→ EXERCISE OBJECTIVE
Look below for the line containing "Definition future_of (r"; from there, print each line exactly up to and including the line containing "that has ended answers", and stop.

→ RECORDS SHOWN
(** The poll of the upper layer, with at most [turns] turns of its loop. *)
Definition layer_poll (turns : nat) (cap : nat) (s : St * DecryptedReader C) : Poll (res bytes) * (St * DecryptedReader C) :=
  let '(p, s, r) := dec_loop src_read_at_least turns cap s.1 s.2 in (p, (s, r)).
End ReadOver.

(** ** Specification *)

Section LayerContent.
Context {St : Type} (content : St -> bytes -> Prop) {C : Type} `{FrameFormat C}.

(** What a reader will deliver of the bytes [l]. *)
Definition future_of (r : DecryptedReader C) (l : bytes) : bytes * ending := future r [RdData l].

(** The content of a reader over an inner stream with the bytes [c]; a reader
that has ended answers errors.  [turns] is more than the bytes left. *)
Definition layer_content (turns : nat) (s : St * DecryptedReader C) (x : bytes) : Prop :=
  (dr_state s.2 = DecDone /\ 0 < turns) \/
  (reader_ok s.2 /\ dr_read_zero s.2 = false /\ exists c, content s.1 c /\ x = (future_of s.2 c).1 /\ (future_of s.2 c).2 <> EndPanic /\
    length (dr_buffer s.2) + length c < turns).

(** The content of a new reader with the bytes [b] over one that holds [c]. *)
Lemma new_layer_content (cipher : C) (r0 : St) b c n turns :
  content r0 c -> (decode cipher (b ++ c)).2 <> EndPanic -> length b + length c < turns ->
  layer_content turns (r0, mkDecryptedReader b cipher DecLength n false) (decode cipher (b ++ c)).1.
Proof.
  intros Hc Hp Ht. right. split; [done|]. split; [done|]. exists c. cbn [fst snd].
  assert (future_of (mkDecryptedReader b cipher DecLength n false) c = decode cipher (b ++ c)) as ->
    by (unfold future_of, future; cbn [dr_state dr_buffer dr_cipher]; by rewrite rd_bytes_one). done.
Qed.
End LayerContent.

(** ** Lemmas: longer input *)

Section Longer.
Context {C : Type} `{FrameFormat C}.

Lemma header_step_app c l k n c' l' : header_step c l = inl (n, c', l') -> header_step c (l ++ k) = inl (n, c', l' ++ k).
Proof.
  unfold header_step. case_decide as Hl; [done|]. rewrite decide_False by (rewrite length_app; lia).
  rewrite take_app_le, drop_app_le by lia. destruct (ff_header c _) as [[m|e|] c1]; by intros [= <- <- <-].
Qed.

==

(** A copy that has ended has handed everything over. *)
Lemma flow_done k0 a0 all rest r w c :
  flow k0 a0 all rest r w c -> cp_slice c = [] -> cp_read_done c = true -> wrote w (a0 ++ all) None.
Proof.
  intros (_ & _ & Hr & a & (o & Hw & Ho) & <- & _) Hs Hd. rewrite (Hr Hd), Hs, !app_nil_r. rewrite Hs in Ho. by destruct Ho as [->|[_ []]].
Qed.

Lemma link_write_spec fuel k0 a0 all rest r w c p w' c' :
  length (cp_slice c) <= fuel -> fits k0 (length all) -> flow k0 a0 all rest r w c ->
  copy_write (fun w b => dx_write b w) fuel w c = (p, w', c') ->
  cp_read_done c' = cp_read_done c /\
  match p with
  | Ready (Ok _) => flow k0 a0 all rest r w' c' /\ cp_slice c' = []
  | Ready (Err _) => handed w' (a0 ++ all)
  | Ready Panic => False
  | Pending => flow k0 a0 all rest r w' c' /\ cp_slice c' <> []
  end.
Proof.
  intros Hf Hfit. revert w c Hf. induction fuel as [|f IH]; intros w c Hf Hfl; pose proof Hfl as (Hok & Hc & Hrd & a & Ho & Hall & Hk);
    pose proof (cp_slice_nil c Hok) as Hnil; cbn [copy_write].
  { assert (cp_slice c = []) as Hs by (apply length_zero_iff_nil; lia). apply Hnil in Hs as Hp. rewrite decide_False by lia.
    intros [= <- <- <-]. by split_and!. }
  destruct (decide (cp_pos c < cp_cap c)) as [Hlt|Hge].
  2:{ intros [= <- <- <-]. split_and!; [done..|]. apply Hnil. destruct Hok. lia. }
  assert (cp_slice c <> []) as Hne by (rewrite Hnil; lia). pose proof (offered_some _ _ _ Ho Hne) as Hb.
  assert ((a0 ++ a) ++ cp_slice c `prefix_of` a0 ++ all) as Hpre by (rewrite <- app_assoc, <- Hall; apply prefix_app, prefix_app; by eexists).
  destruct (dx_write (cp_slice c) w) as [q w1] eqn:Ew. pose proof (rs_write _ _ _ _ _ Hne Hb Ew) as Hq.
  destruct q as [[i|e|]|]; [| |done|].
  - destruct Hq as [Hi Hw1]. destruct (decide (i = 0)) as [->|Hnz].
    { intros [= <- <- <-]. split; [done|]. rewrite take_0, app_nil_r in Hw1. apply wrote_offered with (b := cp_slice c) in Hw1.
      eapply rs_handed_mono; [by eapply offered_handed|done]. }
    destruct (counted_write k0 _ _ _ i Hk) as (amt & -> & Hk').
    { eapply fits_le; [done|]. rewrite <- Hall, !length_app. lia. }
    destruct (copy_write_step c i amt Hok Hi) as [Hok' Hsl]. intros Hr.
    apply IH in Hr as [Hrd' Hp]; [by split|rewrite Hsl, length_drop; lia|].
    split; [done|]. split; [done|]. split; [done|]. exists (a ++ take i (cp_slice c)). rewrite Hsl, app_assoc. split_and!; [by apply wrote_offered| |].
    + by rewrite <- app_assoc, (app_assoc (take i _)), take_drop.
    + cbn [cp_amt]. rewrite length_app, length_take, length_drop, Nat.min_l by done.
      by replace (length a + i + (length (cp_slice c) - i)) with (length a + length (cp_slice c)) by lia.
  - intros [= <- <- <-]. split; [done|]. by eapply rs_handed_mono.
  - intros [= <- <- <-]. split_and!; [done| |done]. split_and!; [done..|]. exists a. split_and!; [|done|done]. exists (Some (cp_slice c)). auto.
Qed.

==

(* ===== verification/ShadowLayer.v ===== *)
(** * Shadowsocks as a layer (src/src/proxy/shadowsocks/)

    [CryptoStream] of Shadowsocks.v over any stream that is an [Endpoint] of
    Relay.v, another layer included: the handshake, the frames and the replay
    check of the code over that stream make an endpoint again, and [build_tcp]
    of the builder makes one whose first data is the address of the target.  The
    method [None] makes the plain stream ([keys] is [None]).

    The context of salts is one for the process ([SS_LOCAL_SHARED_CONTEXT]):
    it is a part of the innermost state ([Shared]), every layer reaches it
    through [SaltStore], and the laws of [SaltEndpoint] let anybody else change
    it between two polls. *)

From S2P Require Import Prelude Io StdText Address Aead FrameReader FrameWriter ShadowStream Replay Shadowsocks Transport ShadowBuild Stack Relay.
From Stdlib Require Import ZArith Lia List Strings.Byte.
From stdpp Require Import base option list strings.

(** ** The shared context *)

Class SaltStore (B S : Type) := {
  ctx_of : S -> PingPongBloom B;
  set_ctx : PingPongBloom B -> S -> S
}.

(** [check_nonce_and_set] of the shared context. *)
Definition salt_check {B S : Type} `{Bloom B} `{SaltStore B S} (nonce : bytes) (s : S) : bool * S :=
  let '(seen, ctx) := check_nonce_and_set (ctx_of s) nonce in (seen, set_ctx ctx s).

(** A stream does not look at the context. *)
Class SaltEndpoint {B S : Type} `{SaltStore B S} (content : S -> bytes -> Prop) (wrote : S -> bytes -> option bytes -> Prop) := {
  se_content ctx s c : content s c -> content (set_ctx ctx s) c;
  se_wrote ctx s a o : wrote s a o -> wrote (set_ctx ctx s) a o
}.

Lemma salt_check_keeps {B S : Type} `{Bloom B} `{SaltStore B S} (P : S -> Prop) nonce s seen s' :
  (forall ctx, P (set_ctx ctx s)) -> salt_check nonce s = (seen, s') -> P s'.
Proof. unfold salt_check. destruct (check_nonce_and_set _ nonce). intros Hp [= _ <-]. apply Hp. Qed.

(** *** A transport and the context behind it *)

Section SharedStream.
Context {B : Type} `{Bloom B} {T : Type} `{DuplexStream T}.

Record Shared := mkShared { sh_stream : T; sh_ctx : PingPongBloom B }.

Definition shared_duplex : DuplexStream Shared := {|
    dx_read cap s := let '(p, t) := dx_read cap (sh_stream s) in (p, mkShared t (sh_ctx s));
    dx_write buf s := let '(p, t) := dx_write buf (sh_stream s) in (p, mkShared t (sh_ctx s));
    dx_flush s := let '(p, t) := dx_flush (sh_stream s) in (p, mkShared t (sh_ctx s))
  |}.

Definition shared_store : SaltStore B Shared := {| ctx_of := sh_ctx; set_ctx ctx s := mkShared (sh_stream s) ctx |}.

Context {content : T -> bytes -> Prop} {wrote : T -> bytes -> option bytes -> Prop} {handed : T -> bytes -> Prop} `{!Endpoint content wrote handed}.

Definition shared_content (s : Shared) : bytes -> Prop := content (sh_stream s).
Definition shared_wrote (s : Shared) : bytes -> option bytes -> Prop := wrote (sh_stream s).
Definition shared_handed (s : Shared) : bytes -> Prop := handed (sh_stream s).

→ RESULT
Definition future_of (r : DecryptedReader C) (l : bytes) : bytes * ending := future r [RdData l].

(** The content of a reader over an inner stream with the bytes [c]; a reader
that has ended answers errors.  [turns] is more than the bytes left. *)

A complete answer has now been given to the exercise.